Allan Kardec utilizou a mesma forma literária
na compilação de O Livro dos Espíritos,
no qual exerce a função de quem formula as perguntas,
mas também de quem debate, explora as conseqüências
das respostas dadas pelos espíritos da equipe de O Espírito
da Verdade, faz comentários e sintetiza os assuntos mais complexos.
Etimologicamente a palavra diálogo vem do
Grego [2], sendo composta a partir de
día + logos. A palavra día
dá a ideia de passagem, de trânsito, como quando usamos
em diagonal, diáspora, diagnóstico,
etc. Já logos sintetiza vários significados
que, em português, estão separados, tais como: narrar,
falar, discutir, pensar, refletir, raciocinar. Foi traduzido freqüentemente
como sendo razão, inteligência,
linguagem. Entrou na composição de
palavras tais como psicologia, meteorologia,
lógica, significando conhecimento de, estudo
de. Portanto, diálogo quer dizer “o
fluir do logos”, da fala, da reflexão, da razão
(=raciocínio lógico).
Assim sendo, para haver diálogo, há que haver fluir
de ideias, num sentido e no outro, nunca uma simples doutrinação
na qual o dialogador está preocupado apenas em “incutir”
um conjunto de crenças na pessoa que procura a Casa Espírita.
As dúvidas, as incertezas, as angústias de quem procura
o diálogo devem ser ouvidas, respeitadas, acolhidas e respondidas
de modo respeitoso, sem imposições, sem salvacionismo
e sem demagogia. O diálogo é entre encarnados, de alma
para alma e de coração para coração, sob
a inspiração dos bons espíritos e não
uma consulta espiritual. Cada atividade tem seu valor, sua metodologia
e seu tempo próprio. No diálogo fraterno é o
momento dos encarnados!
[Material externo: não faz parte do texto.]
(* ===== verification/Registry.v ===== *)
(** * The kernel catalog

    Models [kernel/registry.py]: registration of operations and
    implementations, the lookups, the deterministic listings, the glob
    expansion of kernel ids (Python's [fnmatch.fnmatchcase]) and the cached
    fingerprint. *)

From S2P Require Export OpSpec.
From Stdlib Require Import Ascii String.
From stdpp Require Import options.

Local Open Scope Z_scope.

(** ** [fnmatchcase] *)
Inductive set_item : Type := SChar (c : ascii) | SRange (a b : ascii).
Inductive glob_token : Type :=
  | GStar | GAny | GLit (c : ascii) | GSet (negated : bool) (items : list set_item).

Definition code (c : ascii) : Z := Z.of_N (N_of_ascii c).

Definition in_item (c : ascii) (i : set_item) : bool :=
  match i with
  | SChar d => Ascii.eqb c d
  | SRange a b => (code a <=? code c) && (code c <=? code b)
  end.

(** The members of a set: ["x-y"] is a range when something follows the
    dash. *)
Fixpoint set_items (s : string) : list set_item :=
  match s with
  | EmptyString => []
  | String a s1 =>
      match s1 with
      | String d (String b s2) =>
          if Ascii.eqb d "-" then SRange a b :: set_items s2 else SChar a :: set_items s1
      | _ => SChar a :: set_items s1
      end
  end.

Definition take_head (c : ascii) (s : string) : string * string :=
  match s with
  | String d s' => if Ascii.eqb d c then (String d EmptyString, s') else (EmptyString, s)
  | EmptyString => (EmptyString, s)
  end.

(** What follows an opening bracket: the set and the rest of the pattern, or
    [None] when the bracket is never closed. *)
Definition split_set (s : string) : option (bool * string * string) :=
  let '(bang, s1) := take_head "!" s in
  let '(close, s2) := take_head "]" s1 in
  let '(body, r) := sspan (λ c, negb (Ascii.eqb c "]")) s2 in
  match r with
  | String _ r' => Some (negb (sempty bang), close +:+ body, r')
  | EmptyString => None
  end.

(** One token per turn; the length of the pattern is enough fuel. *)
Fixpoint parse_glob (fuel : nat) (s : string) : list glob_token :=
  match fuel, s with
  | S fuel', String c s' =>
      if Ascii.eqb c "*" then GStar :: parse_glob fuel' s'
      else if Ascii.eqb c "?" then GAny :: parse_glob fuel' s'
      else if Ascii.eqb c "[" then
        match split_set s' with
        | Some (neg, body, r) => GSet neg (set_items body) :: parse_glob fuel' r
        | None => GLit c :: parse_glob fuel' s'
        end
      else GLit c :: parse_glob fuel' s'
  | _, _ => []
  end.

Fixpoint glob_match (ts : list glob_token) (s : string) : bool :=
  match ts with
  | [] => sempty s
  | GStar :: ts' =>
      (fix star (s : string) : bool :=
         glob_match ts' s || match s with String _ s' => star s' | EmptyString => false end) s
  | t :: ts' =>
      match s with
      | EmptyString => false
      | String c s' =>
          match t with
          | GLit d => Ascii.eqb c d
          | GSet neg items => xorb neg (existsb (in_item c) items)
          | _ => true
          end && glob_match ts' s'
      end
  end.

Definition fnmatchcase (name pat : string) : bool :=
  glob_match (parse_glob (String.length pat) pat) name.

(** ** State *)
Record catalog : Type := Catalog {
  cat_ops : dict string op_spec;
  cat_impls : dict string impl;
  cat_version : option string;
}.

(** [Catalog.__init__] *)
Definition empty_catalog : catalog := Catalog [] [] None.

(** [Catalog.register_op] *)
Definition register_op (s : op_spec) (c : catalog) : res catalog :=
  let ok := match dget (cat_ops c) (os_name s) with
            | Some existing => bool_decide (existing = s)
            | None => true
            end in
  if ok then Ok (Catalog (dset (cat_ops c) (os_name s) s) (cat_impls c) None)
  else Err ValueError.

(** [Catalog.register] *)
Definition register (i : impl) (c : catalog) : res catalog :=
  s ← of_option UnknownOperationError (dget (cat_ops c) (im_op i));
  let ok := match dget (cat_impls c) (im_kernel_id i) with
            | Some existing => im_object existing =? im_object i
            | None => true
            end in
  if negb ok then Err ValueError
  else
    _ ← check_against i s;
    Ok (Catalog (cat_ops c) (dset (cat_impls c) (im_kernel_id i) i) None).

(** [Catalog.register_many]: the rows before a failing one stay registered. *)
Fixpoint register_many (is_ : list impl) (c : catalog) : catalog * res unit :=
  match is_ with
  | [] => (c, Ok ())
  | i :: is' =>
      match register i c with
      | Ok c' => register_many is' c'
      | Err e => (c, Err e)
      end
  end.

(** ** Lookups *)
Definition op (c : catalog) (name : string) : res op_spec :=
  of_option UnknownOperationError (dget (cat_ops c) (lower name)).

Definition maybe_op (c : catalog) (name : string) : option op_spec :=
  dget (cat_ops c) (lower name).

Definition ops (c : catalog) : list op_spec :=
  omap (dget (cat_ops c)) (sort_str (dkeys (cat_ops c))).

Definition get (c : catalog) (kernel_id : string) : res impl :=
  of_option UnknownKernelError (dget (cat_impls c) (lower kernel_id)).
(* ===== verification/SelectorSpec.v ===== *)
(** * What kernel selection guarantees

    Theorems on [Selector.v]: which row the candidate order and the
    preparation loop end at, that the explanation predicts the selection, that
    a selection is stable, what autotuning returns, and that parameter dtypes
    chosen at construction time suit the rows a call can select. *)

From S2P Require Export Selector.
From Stdlib Require Import Ascii String.
From stdpp Require Import options.

Local Open Scope Z_scope.

(** ** The candidate order *)

Lemma omap_by_id eligible (ks : list string) :
  NoDup (im_kernel_id <$> eligible) →
  im_kernel_id <$> omap (dget (by_id eligible)) ks
  = filter (λ k, k ∈ im_kernel_id <$> eligible) ks.
Proof.
  intros Hn. induction ks as [|k ks IH]; [done|]. simpl. rewrite filter_cons.
  destruct (dget (by_id eligible) k) as [i|] eqn:E.
  - apply by_id_elem in E as [Hi <-]. rewrite decide_True by by apply list_elem_of_fmap_2.
    rewrite fmap_cons. by f_equal.
  - rewrite decide_False; [done|]. intros (i & -> & Hi)%list_elem_of_fmap.
    rewrite (by_id_some eligible i Hn Hi) in E. done.
Qed.

Lemma omap_by_id_elem eligible (ks : list string) i :
  i ∈ omap (dget (by_id eligible)) ks → i ∈ eligible ∧ im_kernel_id i ∈ ks.
Proof. intros (k & Hk & H)%list_elem_of_omap. apply by_id_elem in H as [? <-]. done. Qed.

Section spec.
Context {plan handle : Type}.
Notation selector := (selector (plan := plan) (handle := handle)).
Deixa-se para a reunião mediúnica
o diálogo com os desencarnados, pois para este deve-se antes
fazer um curso de preparação, conhecer antes quem habita
o além-túmulo e as leis que regem a comunicação
entre os dois planos da vida, como nos ensina o mestre Allan Kardec
em O Livro dos Médiuns. Ninguém deve adentrar um laboratório
de química, sem conhecimento desta matéria, e começar
a fazer experimentos, sob risco de vida.
Deve ainda o diálogo se primar pelo “bom senso”,
freqüentemente ausente nesta atividade, principalmente quando
o dialogador está mais preocupado em desempenhar um papel de
“sabe-tudo”, de “médium revelador”
que conhece passado, presente e futuro, quando na verdade a discrição
absoluta e a verdade é que deveriam inspirar sempre a atividade.
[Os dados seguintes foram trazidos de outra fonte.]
Lemma layout_total_witness :
  config_valid example_config ∧ resolve example_config 8 = Ok example_resolved
  ∧ ∃ l, build_rank_layout example_resolved = Ok l ∧ rl_world l = 8
    ∧ groups_for l "attention_cp" = Ok [[0; 2]; [1; 3]; [4; 6]; [5; 7]].
Proof.
  assert (Hv : config_valid example_config) by (split_and!; reflexivity).
  assert (Hr : resolve example_config 8 = Ok example_resolved) by reflexivity.
  split; [exact Hv|]. split; [exact Hr|].
  destruct (layout_total example_config 8 example_resolved Hv Hr) as (l & Hl & Hw & _).
  exists l. split; [exact Hl|]. split; [exact Hw|].
  vm_compute in Hl. injection Hl as <-. reflexivity.
Defined.

Definition resolvable (p : parallel_config) (w : Z) : Prop := ∃ r, resolve p w = Ok r.

(** A domain's sizes fit a scope: the given TP size covers it, or one exists. *)
Definition dim_ok (s : Z) (tp : option Z) (other : Z) : Prop :=
  match tp with Some t => s = t * other | None => (other | s) end.

Definition scope_ok (p : parallel_config) (s : Z) : Prop :=
  let d := pc_dense p in
  let a := pc_attention p in
  let e := pc_moe p in
  dim_ok s (dense_tp_size d) (dense_dp_size d)
  ∧ dim_ok s (att_tp_size a) (att_cp_size a * att_dp_size a)
  ∧ dim_ok s (moe_tp_size e) (moe_ep_size e * moe_dp_size e)
  ∧ (att_cp_size a * att_dp_size a * att_decode_cp_size a | s).

Lemma resolve_dimension_ok s tp others : 0 < prod_Z others →
  dim_ok s tp (prod_Z others) ↔ ∃ t, resolve_dimension s tp others = Ok t ∧ s = t * prod_Z others.
Proof.
  intros Ho. destruct tp as [t|]; simpl.
  - split; [intros ->; eauto|]. by intros (t' & [= <-] & ->).
  - rewrite <-Z.mod_divide by lia. destruct (s mod prod_Z others =? 0) eqn:E; simpl.
    + apply Z.eqb_eq in E. split; [intros _|done]. exists (s / prod_Z others). split; [done|].
      apply Z.div_exact in E; lia.
    + apply Z.eqb_neq in E. split; [done|by intros (? & ? & _)].
Qed.

Lemma decode_divides t cp dp dec : 0 < cp → 0 < dp → 0 < dec →
  (cp * dp * dec | t * cp * dp) ↔ t mod dec = 0.
Proof.
  intros Hc Hp Hd. rewrite Z.mod_divide by lia.
  replace (t * cp * dp) with (cp * dp * t) by lia.
  split; [|apply Z.mul_divide_mono_l]. intros H. eapply Z.mul_divide_cancel_l; [|exact H]. nia.
Qed.

Lemma resolve_scope_ok p s : config_valid p → 0 < s →
  resolvable p (pipeline_size (pc_outer p) * cfg_size (pc_outer p) * s) ↔ scope_ok p s.
Proof.
  intros ((Ho1 & Ho2) & Hd & (Ha1 & Ha2 & Ha3) & He1 & He2)%config_valid_sizes Hs.
  unfold resolvable, resolve, scope_ok. set (outer := _ * cfg_size _).
  assert (Hout : 0 < outer) by (unfold outer; nia).
  rewrite (proj2 (Z.leb_le 1 (outer * s))) by nia. simpl.
  rewrite (Z.mul_comm outer s), Z.mod_mul, Z.div_mul by lia. simpl.
  pose proof (resolve_dimension_ok s (dense_tp_size (pc_dense p)) [dense_dp_size (pc_dense p)]) as H1.
  pose proof (resolve_dimension_ok s (att_tp_size (pc_attention p))
    [att_cp_size (pc_attention p); att_dp_size (pc_attention p)]) as H2.
  pose proof (resolve_dimension_ok s (moe_tp_size (pc_moe p))
    [moe_ep_size (pc_moe p); moe_dp_size (pc_moe p)]) as H3.
  simpl prod_Z in *. rewrite !Z.mul_1_r in *. rewrite H1, H2, H3 by nia. clear H1 H2 H3. split.
  - intros [r H]. inv_bind.
    repeat match goal with H : (_ =? _) = true |- _ => apply Z.eqb_eq in H end.
    split_and!; [eauto|eexists; split; [done|lia]|eexists; split; [done|lia]|].
    match goal with H : ?t mod _ = 0 |- _ => apply (decode_divides t _ _ _ Ha1 Ha2 Ha3) in H end.
    congruence.
  - intros ((t1 & -> & E1) & (t2 & -> & E2) & (t3 & -> & E3) & Hdiv). simpl.
    rewrite (proj2 (Z.eqb_eq _ _) E1).
    assert (E2' : s = t2 * att_cp_size (pc_attention p) * att_dp_size (pc_attention p)) by lia.
    assert (E3' : s = t3 * moe_ep_size (pc_moe p) * moe_dp_size (pc_moe p)) by lia.
    rewrite (proj2 (Z.eqb_eq _ _) E2'), (proj2 (Z.eqb_eq _ _) E3'). simpl.
    rewrite E2', decode_divides in Hdiv by done. rewrite (proj2 (Z.eqb_eq _ _) Hdiv). eauto.
Qed.

Lemma resolvable_scope p w : config_valid p → resolvable p w →
  ∃ s, 0 < s ∧ w = pipeline_size (pc_outer p) * cfg_size (pc_outer p) * s ∧ scope_ok p s.
Proof.
  intros Hv [r Hr]. destruct (resolve_resolved_ok _ _ _ Hv Hr) as [Hok Hw].
  destruct (resolve_inv _ _ _ Hr) as (_ & Hout & _). exists (scope_size r).
  pose proof (ro_scope _ Hok) as Hs. rewrite (ro_world _ Hok), Hout in Hw.
  split_and!; [done|done|]. apply resolve_scope_ok; [done|done|]. rewrite Hw. by exists r.
Qed.

Lemma minimum_scope_divides p s :
  (minimum_scope p | s) ↔
  (dense_dp_size (pc_dense p) | s) ∧ (att_cp_size (pc_attention p) * att_dp_size (pc_attention p) | s)
  ∧ (moe_ep_size (pc_moe p) * moe_dp_size (pc_moe p) | s)
  ∧ (att_cp_size (pc_attention p) * att_dp_size (pc_attention p)
     * att_decode_cp_size (pc_attention p) | s).
Proof.
  unfold minimum_scope. simpl. rewrite !Z.lcm_divide_iff.
  split; [tauto|]. intros. split_and!; try tauto. apply Z.divide_1_l.
Qed.

(** The explicit scopes are the scopes the given TP sizes force. *)
Lemma explicit_scopes_spec p s : s ∈ explicit_scopes p ↔
  (∃ t, dense_tp_size (pc_dense p) = Some t ∧ s = t * dense_dp_size (pc_dense p))
  ∨ (∃ t, att_tp_size (pc_attention p) = Some t
      ∧ s = t * (att_cp_size (pc_attention p) * att_dp_size (pc_attention p)))
  ∨ (∃ t, moe_tp_size (pc_moe p) = Some t
      ∧ s = t * (moe_ep_size (pc_moe p) * moe_dp_size (pc_moe p))).
Proof.
  unfold explicit_scopes. rewrite elem_of_remove_dups, list_elem_of_omap.
  setoid_rewrite elem_of_cons. setoid_rewrite elem_of_cons. setoid_rewrite elem_of_cons.
  setoid_rewrite elem_of_nil. unfold id.
  destruct (dense_tp_size _), (att_tp_size _), (moe_tp_size _); naive_solver.
Qed.

Lemma explicit_scope_forced p s x : scope_ok p s → x ∈ explicit_scopes p → s = x.
Proof.
  intros (H1 & H2 & H3 & _). rewrite explicit_scopes_spec.
  intros [(t & E & ->)|[(t & E & ->)|(t & E & ->)]]; rewrite E in *; simpl in *; lia.
Qed.

Lemma no_explicit_scope p s : explicit_scopes p = [] → scope_ok p s ↔ (minimum_scope p | s).
Proof.
  intros Hnil. rewrite minimum_scope_divides. unfold scope_ok.
  destruct (dense_tp_size _) as [t|] eqn:E1; [exfalso|].
  { eapply not_elem_of_nil. rewrite <-Hnil. apply explicit_scopes_spec. left. eauto. }
  destruct (att_tp_size _) as [t|] eqn:E2; [exfalso|].
  { eapply not_elem_of_nil. rewrite <-Hnil. apply explicit_scopes_spec. right. left. eauto. }
  destruct (moe_tp_size _) as [t|] eqn:E3; [exfalso|].
  { eapply not_elem_of_nil. rewrite <-Hnil. apply explicit_scopes_spec. right. right. eauto. }
  simpl. tauto.
Qed.

Lemma lcm_pos a b : 0 < a → 0 < b → 0 < Z.lcm a b.
Proof.
  intros Ha Hb. pose proof (Z.lcm_nonneg a b).
  assert (Z.lcm a b ≠ 0); [|lia]. intros [?|?]%Z.lcm_eq_0; lia.
Qed.

Lemma minimum_scope_pos p : config_valid p → 0 < minimum_scope p.
Proof.
  intros (_ & Hd & (Ha1 & Ha2 & Ha3) & He1 & He2)%config_valid_sizes.
  unfold minimum_scope. simpl. repeat apply lcm_pos; try done; try lia; repeat apply Z.mul_pos_pos; done.
Qed.

(** [infer_replica_world_size] returns the smallest world size the
    configuration resolves against, and it raises exactly when no world size
    resolves. *)
Theorem infer_minimal p : config_valid p →
  match infer_replica_world_size p with
  | Ok w => resolvable p w ∧ ∀ w', resolvable p w' → w ≤ w'
  | Err _ => ∀ w, ¬ resolvable p w
  end.
Proof.
  intros Hv. unfold infer_replica_world_size.
  pose proof (λ s x, explicit_scope_forced p s x) as Hforced.
  pose proof (λ w, resolvable_scope p w Hv) as Hscope.
  assert (NoDup (explicit_scopes p)) as Hnd by apply NoDup_remove_dups.
  destruct (explicit_scopes p) as [|x [|y l]] eqn:E.
  - pose proof (minimum_scope_pos _ Hv) as Hpos.
    destruct (proj2 (resolve_scope_ok p _ Hv Hpos)) as [r Hr];
      [by apply no_explicit_scope|]. rewrite Hr. simpl. split; [by exists r|].
    intros w' (s & Hs & -> & Hok)%Hscope. apply no_explicit_scope in Hok; [|done].
    apply config_valid_sizes in Hv as ((? & ?) & _). apply Z.divide_pos_le in Hok; [nia|done].
  - destruct (resolve p _) as [r|e] eqn:Hr; simpl.
    + split; [by exists r|]. intros w' (s & Hs & -> & Hok)%Hscope.
      rewrite (Hforced s x Hok) by by left. done.
    + intros w' Hw. destruct (Hscope _ Hw) as (s & Hs & -> & Hok). destruct Hw as [r Hr'].
      rewrite (Hforced s x Hok) in Hr' by by left. congruence.
  - intros w' (s & Hs & -> & Hok)%Hscope. apply NoDup_cons in Hnd as [Hx _]. apply Hx.
    rewrite <-(Hforced s x Hok), (Hforced s y Hok) by set_solver. by left.
Qed.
Além disto, no diálogo fraterno não é
o momento para doutrinar espíritos nem de realizar uma mini-sessão
mediúnica. Ali, naquele instante, deve-se tratar a mente, a
razão ou a emoção daquele que busca o diálogo
e que carrega consigo dramas, temores, dores, carências, e que
provavelmente estão na origem das más influências,
ou obsessões, quando presentes. Faz-se necessário que
haja a compreensão por parte de quem procura o diálogo
de rudimentos da lei de justiça, de bondade, de ação
e reação, da reencanação, da influência
dos espíritos, enfim, fundamentos da Doutrina Espírita.
É o momento do diagnóstico, do medicamento ligeiro,
do acompanhamento, do consolo e da esperança e nunca de ameaças,
de julgamentos e de personalismo. O tratamento deve vir depois, na
forma de passes, de água fluidificada, da oração,
do trabalho no bem, da instrução e da desobsessão,
conforme cada caso.
Prática espírita pressupõe respeito aos postulados
espíritas. Fora disto, é trair a Doutrina e esquecer
que a finalidade desta é a construção do homem
de bem, único capaz de reformar as instituições
humanas, através da educação [3]. Na casa espírita
em particular, a pedagogia espírita deve estar a serviço
da renovação dos caracteres, sendo o diálogo
uma importante atividade para acolher quantos procuram no Movimento
Espírita lenitivo, consolo e esclarecimento para os vários
males que caracterizam nossa época.
Referências Bibliográficas:
[1] FERREIRA, A. B. H. Dicionário Aurélio
Básico da Língua Portuguesa. Ed. Nova Fronteira, RJ, 1988.
[2] CHAUÍ, M. Introdução à
História da Filosofia. Vol. 1 – Dos pré-sócraticos
a aristóteles. 2ª ed., Companhia das Letras, SP, 2002.
[3] KARDEC, ALLAN. O Livro dos Espíritos. 67a.
ed. FEB, Q. 914, 1987.
Fonte: * Texto originalmente publicado
no jornal Vida Espírita da AME de Uberlândia.